ON APRIL Fools’ Day, the recalculation of a key business tax will take effect – but few within Scotland’s business community will be laughing at the terrible financial uncertainty that this will bring. I have already had calls from clients who are having to halt expansion and investment plans in the face of eyewatering increases in the Rateable Value (RV) of their properties.
One Perthshire hotel and leisure firm has told me they are so nervous about the future that they cannot proceed with their plans to expand. Tourism, one of our nation’s main income streams supplying more than 200,000 jobs and injecting £5billion into our economy annually, is being hit particularly hard.
At the top end, the RV of Perthshire’s Crieff Hydro hotel is up nearly £700,000 a year from £1.15million to £1.85million. The region’s Gleneagles Hotel will have its RV jump from £2.3million to £3.66million. Smaller hotels are suffering equally.
The Royal George in Perth will face an RV leap from £92,000 to £130,000. Over five years, that is an extra £93,500 the hotel must find from its budget. It is hardly surprising that many hoteliers fear for their futures. Faced with rates rises, their options are limited. Either reduce investment in the property – by shelving maintenance and refurbishment plans or laying off staff – or increase prices.

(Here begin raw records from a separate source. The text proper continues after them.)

(** Spikes of pairwise different timestamps give pairs of pairwise different
    points. *)
Lemma pairs_of_points_distinct (spikes : list Spike) :
  NoDup (map ts spikes) -> NoDup (map point (pairs_of spikes)).
Proof.
  induction spikes as [| sp_a rest IH]; cbn [map pairs_of]; [constructor |].
  intro N. apply NoDup_cons_iff in N. destruct N as [Fresh N].
  rewrite map_app. apply NoDup_app.
  - unfold pairs_from. rewrite map_map.
    pose proof (filter_keeps_distinct_stamps
                  (fun sp_b => negb (spike_equals sp_a sp_b)) rest N)
      as Nf.
    induction (filter (fun sp_b => negb (spike_equals sp_a sp_b)) rest)
      as [| b l IHl]; cbn [map] in *; [constructor |].
    apply NoDup_cons_iff in Nf. destruct Nf as [Fb Nf].
    constructor; [| apply IHl, Nf].
    intro H. apply Fb. apply in_map_iff in H. destruct H as (x & E & Hx).
    unfold point in E. cbn in E. injection E as E. rewrite <- E. apply in_map, Hx.
  - apply IH, N.
  - intros p H1 H2. apply in_map_iff in H1. destruct H1 as (x & <- & Hx).
    unfold pairs_from in Hx. apply in_map_iff in Hx. destruct Hx as (b & <- & _).
    apply in_map_iff in H2. destruct H2 as (y & E & Hy).
    apply in_pairs_of in Hy. destruct Hy as (Hy & _).
    apply Fresh. unfold point in E. cbn in E. injection E as E1 _.
    rewrite <- E1. apply in_map, Hy.
Qed.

Whichever path they choose makes them less attractive to customers. And when a hotelier stops investing in his property, it is not only the customer who suffers but also the local economy, local decorators, roofers, joiners and electricians. Freezing wages, laying off staff and not employing local trades all takes money out of people’s pockets and out of the local economy. What you end up with is a self-propelling race to the bottom.
Not all sectors are faring so badly – retail, office and industrial properties are paying less in the main – but the pain is not being spread evenly. Yesterday, for example, it emerged that the SNP’s own Edinburgh HQ’s RV has been cut from £38,100 to £27,700. Quartermile, on the former site of the Edinburgh Royal Infirmary, is arguably the city’s prime office development. The RV for one occupant, Investec Wealth & Investment, has dropped from a little under £210,000 to just below £188,000. In PERTH, transport giant Stagecoach’s RV bill is going down from £320,500 to £245,500, while energy firm SSE’s RV has gone from a little less than £1.4million to £1million – a drop of almost a third. M&S in Perth city centre is down from £594,000 to £473,000 and New Look is dropping from £249,500 to £199,500.
Some people say this is a crazy system – these big guys can afford to pay more. So, why is this happening? The RV is an independent assessor’s estimate of what the property could be rented out for, based on size, quality of facilities and the turnover of any trade based there. This recalculation normally takes places every five years and should have happened in 2015 but was postponed by the Scottish Government for two years, supposedly because they did not want to hit anyone with an increase while we were still in recession. But the delay has not helped everyone. The last revaluation was in 2010 but assessors always base their calculations on what the likely rental value would have been two years previously. On April 1, 2008, the property market was riding high, unfettered by the repercussions of the financial crash which did not register until later that year.
In effect, then, for the past seven years businesses have been hit with rates based on the very crest of a property boom at a time when the market has actually gone through the floor. Businesses are now being told to stump up more. Much more in some cases. The Scottish Government appears to suggest this is not its problem as the revaluation is carried out by the Scottish Assessors Association on behalf of local authorities and is market-driven analysis. But it is a devolved policy which is having a very material impact on many livelihoods and ministers could put a fairer, more tailored, system in place if they really wanted to help more people. Until this happens, what can businesses do legally to minimise their exposure to huge RV increases? They have a six-month window from April 1 to appeal against their revaluation figure and I would urge all of them to do so. Even if your RV is set to come down, there is nothing to say it should not come down further.
The appeal process can take up to three years, during which time you will have to keep paying that increased rates bill. You might ultimately receive a refund, which could come too late for some. Make no mistake, paying an extra £30,000 or more in rates every year could be the end of some businesses.
Nevertheless, the first thing to do is take professional advice from a rating surveyor regulated by the Royal Institution of Chartered Surveyors, who can advise whether it is worth taking an appeal forward. Most operate on a no-win, no-fee basis, so you have nothing to lose.
Our company is already planning to take forward a significant number of appeals and would be happy to talk to anybody who has concerns. It is a chance to challenge an unfair tax – you should take it.